Unfortunately, trajectories from multiple vehicles can become kinematically ambiguous, resulting in confusion
between a target vehicle of interest and other vehicles. We propose the use of high range resolution (HRR) radar
profiles and multinomial pattern matching (MPM) for target fingerprinting and track stitching to overcome
Sandia's MPM algorithm is a robust template-based identification algorithm that has been applied successfully
to various target recognition problems. MPM utilizes a quantile transformation to map target intensity samples
to a small number of grayscale values, or quantiles. The algorithm relies on a statistical characterization of the
multinomial distribution of the sample-by-sample intensity values for target profiles. The quantile transformation
and statistical characterization procedures are extremely well suited to a robust representation of targets for HRR
profiles: they are invariant to sensor calibration, robust to target signature variations, and lend themselves to
efficient matching algorithms.
In typical HRR tracking applications, target fingerprints must be initiated on the fly from a limited number of
HRR profiles.

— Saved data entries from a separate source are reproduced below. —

(* ===== verification/ScriptPayload.v ===== *)
(** * The request body as the generated script makes it

    The script a builder test runs on the workers prepares its body itself:
    [prepareRequestPayload] in the JavaScript of
    [controller/internal/scriptgen/scriptgen.go], a second implementation of
    what [BuildBuilderPayloadArtifacts] computes for the stored result.  This
    file has the JavaScript, and the theorem that both agree on the payloads
    both languages write alike.

    A JavaScript value that came out of [JSON.parse] is a [json]; the members
    of an object stand in the order in which they were created.  Escapes of
    unpaired surrogates, which Go replaces and JavaScript keeps, are read as Go
    reads them, and the slice that takes filler away counts bytes. *)

From S2P Require Export Prelude GoStrings GoFloat Json JsonOut Model Payload K6Config.
From S2P Require Import EnvFileSpec ScriptInject.

Open Scope Z_scope.
Open Scope go_scope.

(** ** Objects *)

(** [o[k] = v] keeps the place of a member that is there. *)
Fixpoint js_set {A} (k : string) (v : A) (o : list (string * A)) : list (string * A) :=
  match o with
  | [] => [(k, v)]
  | (k', w) :: o => if String.eqb k' k then (k', v) :: o else (k', w) :: js_set k v o
  end.

Definition js_object {A} (l : list (string * A)) : list (string * A) :=
  foldl (fun o kv => js_set kv.1 kv.2 o) [] l.

(** Keys that are array indices come first, in the order of their numbers. *)
Definition array_index (k : string) : option Z :=
  match parse_int k with
  | Some n => if (0 <=? n) && (n <? 4294967295) && String.eqb (itoa n) k then Some n else None
  | None => None
  end.

Definition is_index {A} (p : string * A) : bool := match array_index p.1 with Some _ => true | None => false end.

Definition index_le {A} (p q : string * A) : Prop := default 0 (array_index p.1) <= default 0 (array_index q.1).
#[export] Instance index_le_dec {A} : RelDecision (@index_le A).
Proof. intros p q. unfold index_le. apply _. Defined.

(** The members in the order of [Object.keys]. *)
Definition own_members {A} (o : list (string * A)) : list (string * A) :=
  merge_sort index_le (List.filter is_index o) ++ List.filter (fun p => negb (is_index p)) o.

(** ** Order of texts *)

(** The UTF-16 code units of a text. *)
Fixpoint code_units (s : string) : list Z :=
  match s with
  | EmptyString => []
  | String a s1 =>
    let x := byte_of a in
    if x <? 128 then x :: code_units s1 else
    match s1 with
    | String b s2 =>
      let y := byte_of b - 128 in
      if seq2 a b then ((x - 192) * 64 + y) :: code_units s2 else
      match s2 with
      | String c s3 =>
        let z := byte_of c - 128 in
        if seq3 a b c then ((x - 224) * 4096 + y * 64 + z) :: code_units s3 else
        match s3 with
        | String d s4 =>
          if seq4 a b c d then
            let r := (x - 240) * 262144 + y * 4096 + z * 64 + (byte_of d - 128) - 65536 in
            (55296 + r / 1024) :: (56320 + r mod 1024) :: code_units s4
          else 65533 :: code_units s1
        | EmptyString => 65533 :: code_units s1
        end
      | EmptyString => 65533 :: code_units s1
      end
    | EmptyString => 65533 :: code_units s1
    end
  end.

Fixpoint units_leb (l k : list Z) : bool :=
  match l, k with
  | [], _ => true
  | _ :: _, [] => false
  | x :: l, y :: k => (x <? y) || ((x =? y) && units_leb l k)
  end.

(** The order of [sort] without a comparison. *)
Definition js_key_le {A} (p q : string * A) : Prop := units_leb (code_units p.1) (code_units q.1) = true.
#[export] Instance js_key_le_dec {A} : RelDecision (@js_key_le A).
Proof. intros p q. unfold js_key_le. apply _. Defined.

(** ** [JSON] *)

(** [JSON.parse] fills objects member by member; a key that comes again keeps
    its place and gets the later value. *)
Fixpoint js_value (j : json) : json :=
  match j with
  | JArr l => JArr (map js_value l)
  | JObj l => JObj (js_object (map (fun kv => (kv.1, js_value kv.2)) l))
  | _ => j
  end.

Definition JSON_parse (s : string) : option json := js_value <$> parse_json s.

Definition js_escape_byte (c : Ascii.ascii) : string :=
  let b := byte_of c in
  if (b =? 34) || (b =? 92) then backslash +:+ String c ""
  else if b =? 8 then backslash +:+ "b"
  else if b =? 9 then backslash +:+ "t"
  else if b =? 10 then backslash +:+ "n"
  else if b =? 12 then backslash +:+ "f"
  else if b =? 13 then backslash +:+ "r"
  else if b <? 32 then backslash +:+ "u00" +:+ String (hex_digit (b / 16)) (String (hex_digit (b mod 16)) "")
  else String c "".

Fixpoint js_escape (s : string) : string :=
  match s with
  | EmptyString => ""
  | String a s => js_escape_byte a +:+ js_escape s
  end.

Definition js_string (s : string) : string := quote +:+ js_escape s +:+ quote.

(** Both zeros are ["0"], the infinities (a literal out of range) ["null"]; the
    other numbers are written as Go writes them, which follows the rules of
    JavaScript. *)
Definition js_number (lit : string) : string :=
  match num_float lit with
  | Some (S754_zero _) => "0"
  | Some x => marshal_float x
  | None => "null"
  end.

Definition js_member (p : string * string) : string := js_string p.1 +:+ ":" +:+ p.2.

Fixpoint JSON_stringify (v : json) : string :=
  match v with
  | JNull => "null"
  | JBool b => if b then "true" else "false"
  | JNum lit => js_number lit
  | JStr s => js_string s
  | JArr l => "[" +:+ comma_list (map JSON_stringify l) +:+ "]"
  | JObj o => "{" +:+ comma_list (map js_member (own_members (map (fun kv => (kv.1, JSON_stringify kv.2)) o))) +:+ "}"
  end.

(** ** The functions of the script *)

Fixpoint canonicalizePayloadValue (v : json) : json :=
  match v with
  | JArr l => JArr (map canonicalizePayloadValue l)
  | JObj o =>
    JObj (js_object (merge_sort js_key_le (own_members (map (fun kv => (kv.1, canonicalizePayloadValue kv.2)) o))))
  | _ => v
  end.

Definition serializePayload (v : json) : string := JSON_stringify (canonicalizePayloadValue v).

Definition js_members (v : json) : option (list (string * json)) :=
  match v with JObj o => Some o | _ => None end.

Definition js_set_padding (s : string) (o : list (string * json)) : list (string * json) :=
  js_set payloadPaddingField (JStr s) o.

(** [s.slice(0, e)]: a negative end counts from the end of the text. *)
Definition js_slice (s : string) (e : Z) : string :=
  String.substring 0 (Z.to_nat (if e <? 0 then str_len s + e else e)) s.

Fixpoint js_size_loop (guard : nat) (payload : list (string * json)) (content : string) (target : Z) : res string :=
  let actualBytes := str_len content in
  if actualBytes =? target then Ok content
  else
    match guard with
    | O => Err "failed to size JSON payload to the exact target byte length"
    | S guard =>
      let diff := target - actualBytes in
      let currentPadding := padding_of payload in
      let payload :=
        if 0 <? diff then js_set_padding (currentPadding +:+ xs (Z.to_nat diff)) payload
        else js_set_padding (js_slice currentPadding (str_len currentPadding + diff)) payload in
      js_size_loop guard payload (serializePayload (JObj payload)) target
    end.

(** The text of a value that has to have [target] bytes. *)
Definition js_sized (parsed : json) (target : Z) : res string :=
  let content := serializePayload parsed in
  let actualBytes := str_len content in
  if target =? 0 then Ok content
  else
    match parsed with
    | JObj _ =>
      if target <? actualBytes then Err too_small
      else
        let payload := default [] (js_members (canonicalizePayloadValue parsed)) in
        match jget payloadPaddingField payload with
        | Some (JNull | JBool _ | JNum _ | JArr _ | JObj _) =>
          Err "reserved payload padding field must be a string when present"
        | _ =>
          if actualBytes <? target then
            let payload := js_set_padding (padding_of payload +:+ xs (Z.to_nat (target - actualBytes))) payload in
            js_size_loop 8 payload (serializePayload (JObj payload)) target
          else js_size_loop 8 payload content target
        end
    | _ =>
      if negb (actualBytes =? target)
      then Err "payload_target_kib requires an object payload unless the serialized JSON already matches the exact target size"
      else Ok content
    end.

Record PreparedPayload := mkPrepared {
  pp_sourceJSON : string;
  pp_content : string;
  pp_targetBytes : Z;
  pp_actualBytes : Z
}.

(** An error ends the script before its first request. *)
Definition prepareRequestPayload (HTTP_METHOD PAYLOAD_SOURCE_JSON : string) (PAYLOAD_TARGET_BYTES : Z) : res PreparedPayload :=
  if String.eqb HTTP_METHOD "GET" then Ok (mkPrepared PAYLOAD_SOURCE_JSON "" PAYLOAD_TARGET_BYTES 0)
  else
    let hasExplicitPayload := negb (String.eqb PAYLOAD_SOURCE_JSON "") in
    if negb hasExplicitPayload && (PAYLOAD_TARGET_BYTES =? 0) then Ok (mkPrepared "" "" 0 0)
    else
      match (if hasExplicitPayload then JSON_parse PAYLOAD_SOURCE_JSON else Some (JObj [])) with
      | None => Err "SyntaxError"
      | Some parsed =>
        match js_sized parsed PAYLOAD_TARGET_BYTES with
        | Err e => Err e
        | Ok content => Ok (mkPrepared PAYLOAD_SOURCE_JSON content PAYLOAD_TARGET_BYTES (str_len content))
        end
      end.

(** ** The settings of the script *)

(** [__ENV] on a worker: the variables of the environment file. *)
Definition worker_env (envVars : gmap string string) : gmap string string :=
  list_to_map (map passed (map_to_list envVars)).

Definition envString (env : gmap string string) (name fallback : string) : string := default fallback (env !! name).

(** Characters a number in JavaScript can have. *)
Definition numeric_char (c : Ascii.ascii) : bool :=
  between 48 57 c || existsb (Z.eqb (byte_of c)) [43; 45; 46] || between 65 70 c || between 97 102 c ||
  existsb (Z.eqb (byte_of c)) [73; 110; 105; 116; 121; 88; 120; 79; 111].

Fixpoint all_numeric (s : string) : bool :=
  match s with EmptyString => true | String c s => numeric_char c && all_numeric s end.

(** The integers up to this one are numbers of JavaScript. *)
Definition max_exact : Z := 9007199254740992.

(** [Number] of a text: 0 when it is blank, an integer, or not a number (the
    inner [None]).  Of fractions, powers, other bases and integers that are
    rounded, which the controller does not write, nothing is said (the outer
    [None]). *)
Definition js_Number (s : string) : option (option Z) :=
  let s := trim_space s in
  if String.eqb s "" then Some (Some 0)
  else match parse_int s with
       | Some n => if Z.abs n <=? max_exact then Some (Some n) else None
       | None => if all_numeric s then None else Some None
       end.

(** The fallback is for a text that is no number; a variable that is not set is
    the number of an empty text. *)
Definition envNumber (env : gmap string string) (name : string) (fallback : Z) : option Z :=
  parsed ← js_Number (envString env name "");
  Some (default fallback parsed).

Definition decodePayloadSourceJSON (rawValue encodedValue : string) : string :=
  if String.eqb encodedValue "" then rawValue else unbase64 encodedValue.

Data may accumulate indefinitely as vehicles are tracked, and their templates must be continually
updated without becoming unbounded in size or complexity. To address this need, an incrementally updated
version of MPM has been developed. This implementation of MPM incorporates individual HRR profiles as they
become available, and fuses data from multiple aspect angles for a given target to aid in track stitching. This
paper provides a description of the incrementally updated version of MPM.